My wife was the one responsible for adding “day camp” to my son’s
vocabulary. Three years ago, she met a friend around 5 a.m. on
registration morning, hoping to enroll him in the majority of sessions,
but was shut out of three weeks of camp (enrollment is 60 children per
session). Two years ago, she came an hour earlier (yeah, right) thinking
she’d jump the gun, and still didn’t get all the weeks she wanted.
Thenl, last year, she breathed deeply, grabbed her down jacket and
showed up at 2 a.m. (again, what’s she thinking?) and missed the
ever-popular Disneyland venue. That, along with the fact my son had to
endure a week at Robert Gross Park (“But they don’t have a pool!”),
brought her to the realization that the only way to beat the odds and
procure those precious weeks was to beat the other campers at their own
game.
Thus came those immortal words, “Honey, this year we’re camping out.”
Words to live by when living in Burbank.
The game plan was simple: She’d grab a book, a folding chair and
meander over to the park around 6 p.m to get an early spot. Wrong. I got
a panic call from her cell phone at 3 p.m. “You would not believe the
size of that line. It’s down the street.”

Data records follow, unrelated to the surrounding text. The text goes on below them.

(** What the injected hardware reports when asked.  The sensor velocities
    are Python ints, in encoder counts per 100 ms. *)
Record readings : Set := {
  input_voltage : float;          (* RobotController.getInputVoltage() *)
  centre_sensor_velocity : Z;     (* centre_motor.getSelectedSensorVelocity() *)
  outer_sensor_velocity : Z;      (* outer_motor.getSelectedSensorVelocity() *)
  piston : bool                   (* loading_piston.get() *)
}.

(** What the component tells the hardware to do. *)
Inductive motor : Set := centre_motor | outer_motor.

(** [Set_velocity m v ff] is
    [m.set(ControlMode.Velocity, v, DemandType.ArbitraryFeedForward, ff)];
    [StartPulse] is [loading_piston.startPulse()]. *)
Inductive command : Set :=
| Set_velocity (m : motor) (demand0 : float) (feed_forward : float)
| StartPulse.

(** [__init__], with the tunables at their declared default 0. *)
Definition __init__ : Shooter :=
  {| inject := false;
     in_range := false;
     velocity_tolerance := decimal 5 2;
     outer_target := of_int 0;
     centre_target := of_int 0 |}.

(** The feedforward models built by [setup], which the framework runs
    once before the first control cycle. *)
Definition outer_ff_calculator : SimpleMotorFeedforward :=
  {| kS := decimal 187 3; kV := decimal 11 2 |}.
Definition centre_ff_calculator : SimpleMotorFeedforward :=
  {| kS := decimal 158 3; kV := decimal 11 2 |}.

Definition execute (self : Shooter) (hw : readings)
  : result (Shooter * list command) :=
  let voltage := input_voltage hw in
  centre_feed_forward <-
    Py.truediv (calculate centre_ff_calculator (centre_target self)) voltage ;;
  outer_feed_forward <-
    Py.truediv (calculate outer_ff_calculator (outer_target self)) voltage ;;
  let sent :=
    [ Set_velocity centre_motor
        (centre_target self * RPS_TO_CTRE_UNITS)%float centre_feed_forward;
      Set_velocity outer_motor
        (outer_target self * RPS_TO_CTRE_UNITS)%float outer_feed_forward ] in
  if inject self
  then Ok ({| inject := false;
              in_range := in_range self;
              velocity_tolerance := velocity_tolerance self;
              outer_target := outer_target self;
              centre_target := centre_target self |},
           sent ++ [StartPulse])
  else Ok (self, sent).

Definition set_range (self : Shooter) (dist : float) : Shooter :=
  let lo := hd nan ranges in
  let hi := last ranges nan in
  let '(dist, in_range') :=
    if ((lo <=? dist) && (dist <=? hi))%float
    then (dist, true)
    else (Py.min hi (Py.max dist lo), false) in
  {| inject := inject self;
     in_range := in_range';
     velocity_tolerance := velocity_tolerance self;
     outer_target := interp dist ranges outer_rpms;
     centre_target := interp dist ranges centre_rpms |}.

Definition get_centre_velocity (hw : readings) : float :=
  (of_int (centre_sensor_velocity hw) * CTRE_UNITS_TO_RPS)%float.

Definition get_outer_velocity (hw : readings) : float :=
  (of_int (outer_sensor_velocity hw) * CTRE_UNITS_TO_RPS)%float.

Definition is_at_speed (self : Shooter) (hw : readings) : bool :=
  (abs (centre_target self - get_centre_velocity hw)
     <=? centre_target self * velocity_tolerance self)%float
  && (abs (outer_target self - get_outer_velocity hw)
     <=? outer_target self * velocity_tolerance self)%float.

Definition is_firing (hw : readings) : bool := piston hw.

Definition is_in_range (self : Shooter) : bool := in_range self.

Definition is_ready (self : Shooter) (hw : readings) : bool :=
  is_in_range self && is_at_speed self hw && negb (is_firing hw).

Definition fire (self : Shooter) : Shooter :=
  {| inject := true;
     in_range := in_range self;
     velocity_tolerance := velocity_tolerance self;
     outer_target := outer_target self;
     centre_target := centre_target self |}.

(** ** Observations and specification-side definitions *)

(** The feedforward values, velocity set-points and number of pulse starts
    among the commands of one control cycle. *)
Definition feed_forwards (sent : list command) : list float :=
  flat_map (fun c => match c with
                     | Set_velocity _ _ ff => [ff]
                     | StartPulse => []
                     end) sent.

Definition setpoints (sent : list command) : list float :=
  flat_map (fun c => match c with
                     | Set_velocity _ v _ => [v]
                     | StartPulse => []
                     end) sent.

Definition pulses (sent : list command) : nat :=
  length (filter (fun c => match c with
                           | StartPulse => true
                           | Set_velocity _ _ _ => false
                           end) sent).

(** Hardware with the given supply voltage, motors at rest, piston in. *)
Definition at_voltage (v : float) : readings :=
  {| input_voltage := v;
     centre_sensor_velocity := 0;
     outer_sensor_velocity := 0;
     piston := false |}.

(** Hardware at 12 V with the given raw velocity readings. *)
Definition spinning (centre outer : Z) : readings :=
  {| input_voltage := of_int 12;
     centre_sensor_velocity := centre;
     outer_sensor_velocity := outer;
     piston := false |}.

(** A shooter whose two targets were set by hand through the tunables. *)
Definition tuned (centre outer : float) : Shooter :=
  {| inject := false;
     in_range := false;
     velocity_tolerance := decimal 5 2;
     outer_target := outer;
     centre_target := centre |}.

Definition sample (table : list float) (j : nat) : float := nth j table nan.

(** The spec's linear interpolation between the samples [(x0, y0)] and
    [(x1, y1)], each operation rounded to binary64. *)
Definition lerp (x x0 y0 x1 y1 : float) : float :=
  (y0 + (x - x0) * ((y1 - y0) / (x1 - x0)))%float.

(** The spec's [isAtSpeed]: [|target - measured| <= |target| * tolerance]. *)
Definition within_tolerance (target measured toleranceFraction : float) : bool :=
  (abs (target - measured) <=? abs target * toleranceFraction)%float.

(** The spec's guard on the supply voltage: the cycle completes and both
    feedforward values it sends are zero. *)
Definition feed_forward_zeroed (self : Shooter) (hw : readings) : Prop :=
  exists self' sent centre_ff outer_ff,
    execute self hw = Ok (self', sent) /\
    feed_forwards sent = [centre_ff; outer_ff] /\
    is_zero centre_ff = true /\ is_zero outer_ff = true.

(** ** Sequences of calls *)

(** The calls a robot makes on the component.  [on_enable] and [setup]
    only configure the hardware and are not among them. *)
Inductive call : Set :=
| Call_fire
| Call_set_range (dist : float)
| Call_execute (hw : readings).

(** The calls made one after the other on one instance; the commands sent
    are collected, and an exception ends the sequence. *)
Fixpoint run (self : Shooter) (calls : list call)
  : result (Shooter * list command) :=
  match calls with
  | [] => Ok (self, [])
  | Call_fire :: rest => run (fire self) rest
  | Call_set_range dist :: rest => run (set_range self dist) rest
  | Call_execute hw :: rest =>
      first <- execute self hw ;;
      then_ <- run (fst first) rest ;;
      Ok (fst then_, snd first ++ snd then_)
  end.

Definition fires (calls : list call) : nat :=
  length (filter (fun c => match c with
                           | Call_fire => true
                           | _ => false
                           end) calls).

Definition cycles (calls : list call) : nat :=
  length (filter (fun c => match c with
                           | Call_execute _ => true
                           | _ => false
                           end) calls).

(** No control cycle of the sequence reads a supply voltage of zero. *)
Definition powered (calls : list call) : bool :=
  forallb (fun c => match c with
                    | Call_execute hw => negb (is_zero (input_voltage hw))
                    | _ => true
                    end) calls.

(** The number of fire requests waiting in a state: one or none. *)
Definition pending (self : Shooter) : nat := if inject self then 1 else 0.

(** ** Floats that a Python program can hold *)

(** A binary64 value: a finite float is in canonical form, its mantissa
    having at most 53 digits and its exponent lying in the format's range. *)
Definition valid (x : float) : bool := valid_binary prec emax x.

(** A zero, or a positive finite float below [2 ^ B]. *)
Definition bounded_nonneg (B : Z) (x : float) : Prop :=
  match x with
  | S754_zero _ => True
  | S754_finite false m e => Zdigits2 (Z.pos m) + e <= B
  | _ => False
  end.

(** ** Facts about binary64 comparison and arithmetic *)

Module FloatFacts.

Lemma compare_antisym (x y : float) :
  SFcompare y x = option_map CompOpp (SFcompare x y).
Proof.
  destruct x as [s| s| |s m e], y as [s'| s'| |s' m' e']; simpl;
    try destruct s; try destruct s'; try reflexivity;
    rewrite (Z.compare_antisym e e');
    change (Pos.compare_cont Eq m' m) with (Pos.compare_cont (CompOpp Eq) m' m);
    rewrite <- (Pos.compare_cont_antisym m m' Eq);
    destruct (e ?= e'); simpl; try reflexivity;
    destruct (Pos.compare_cont Eq m m'); reflexivity.
Qed.

Lemma compare_refl (x : float) : is_nan x = false -> SFcompare x x = Some Eq.
Proof.
  destruct x as [s| s| |s m e]; simpl; intros H; try discriminate;
    try (destruct s; reflexivity).
  rewrite Z.compare_refl, Pos.compare_cont_refl. destruct s; reflexivity.
Qed.

Lemma compare_eq_finite (s : bool) (m : positive) (e : Z) (x : float) :
  SFcompare (S754_finite s m e) x = Some Eq -> x = S754_finite s m e.
Proof.
  destruct x as [s'| s'| |s' m' e']; simpl;
    try (destruct s; discriminate); try (destruct s, s'; discriminate).
  destruct s, s'; try discriminate;
    destruct (Z.compare_spec e e') as [He|He|He]; try discriminate;
    intros H; injection H as H.
  - apply (f_equal CompOpp) in H. rewrite CompOpp_involutive in H. simpl in H.
    apply Pos.compare_eq in H. now subst.
  - apply Pos.compare_eq in H. now subst.
Qed.

(** A comparison that holds rules out the opposite strict one. *)
Lemma ltb_not_leb (x y : float) :
  (x <? y)%float = true -> (y <=? x)%float = false.
Proof.
  unfold ltb, leb, SFltb, SFleb. rewrite (compare_antisym x y).
  destruct (SFcompare x y) as [[ | | ]|]; simpl; congruence.
Qed.

Lemma leb_not_ltb (x y : float) :
  (x <=? y)%float = true -> (y <? x)%float = false.
Proof.
  unfold ltb, leb, SFltb, SFleb. rewrite (compare_antisym x y).
  destruct (SFcompare x y) as [[ | | ]|]; simpl; congruence.
Qed.

Lemma ltb_leb (x y : float) : (x <? y)%float = true -> (x <=? y)%float = true.
Proof.
  unfold ltb, leb, SFltb, SFleb.
  destruct (SFcompare x y) as [[ | | ]|]; simpl; congruence.
Qed.

(** NaN compares false with everything. *)
Lemma leb_not_nan (x y : float) :
  (x <=? y)%float = true -> is_nan x = false /\ is_nan y = false.
Proof.
  unfold leb, SFleb. destruct x, y; simpl; try discriminate; auto.
Qed.

(** Away from NaN the order is total. *)
Lemma not_leb_ltb (x y : float) :
  is_nan x = false -> is_nan y = false ->
  (x <=? y)%float = false -> (y <? x)%float = true.
Proof.
  unfold ltb, leb, SFltb, SFleb. rewrite (compare_antisym x y).
  intros Hx Hy.
  assert (H : SFcompare x y <> None).
  { destruct x, y; simpl in *; discriminate. }
  destruct (SFcompare x y) as [[ | | ]|]; simpl; congruence.
Qed.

Frantic, she beelined down to Izay Park, where she took her place on
the sidewalk in a spot not more than a few feet away from the spot she
took last year at 2 a.m. Timing is everything. Unless, that is, you’re
the guys with that couch and TV who had the bright idea of upping the
jeopardy level and arriving before the dawn of time.
I arrived with the tent at 8 p.m. A fellow in a pickup ranted and
raved about the injustice of it all, about how silly it is, then grabbed
a sleeping bag and headed for the back of the line. Come on, what’s silly
about summer camp, aside from the names -- Hocus Pocus, Time Warp, Joe
Cool Daze. Camp is about Zuma Beach, the log ride at Knott’s, and the
latest G-force plunge at Magic Mountain.
The evening winds seemed to be blowing a part-carnival,
part-resentment atmosphere, with a touch of tailgate mentality without
the tailgate. People were crammed into geodesic tents, bundled up like
mummies, playing their battery-powered laptops, DVD players or board
games -- a mood resigned to the fact that this one event is the be-all,
end-all in the constant fight for kid care.
Yet we made it through the chilly night and waited our turn at the
door to hear the results -- congratulations, all the sessions you signed
up for are open. Woo hoo! The things we do for love.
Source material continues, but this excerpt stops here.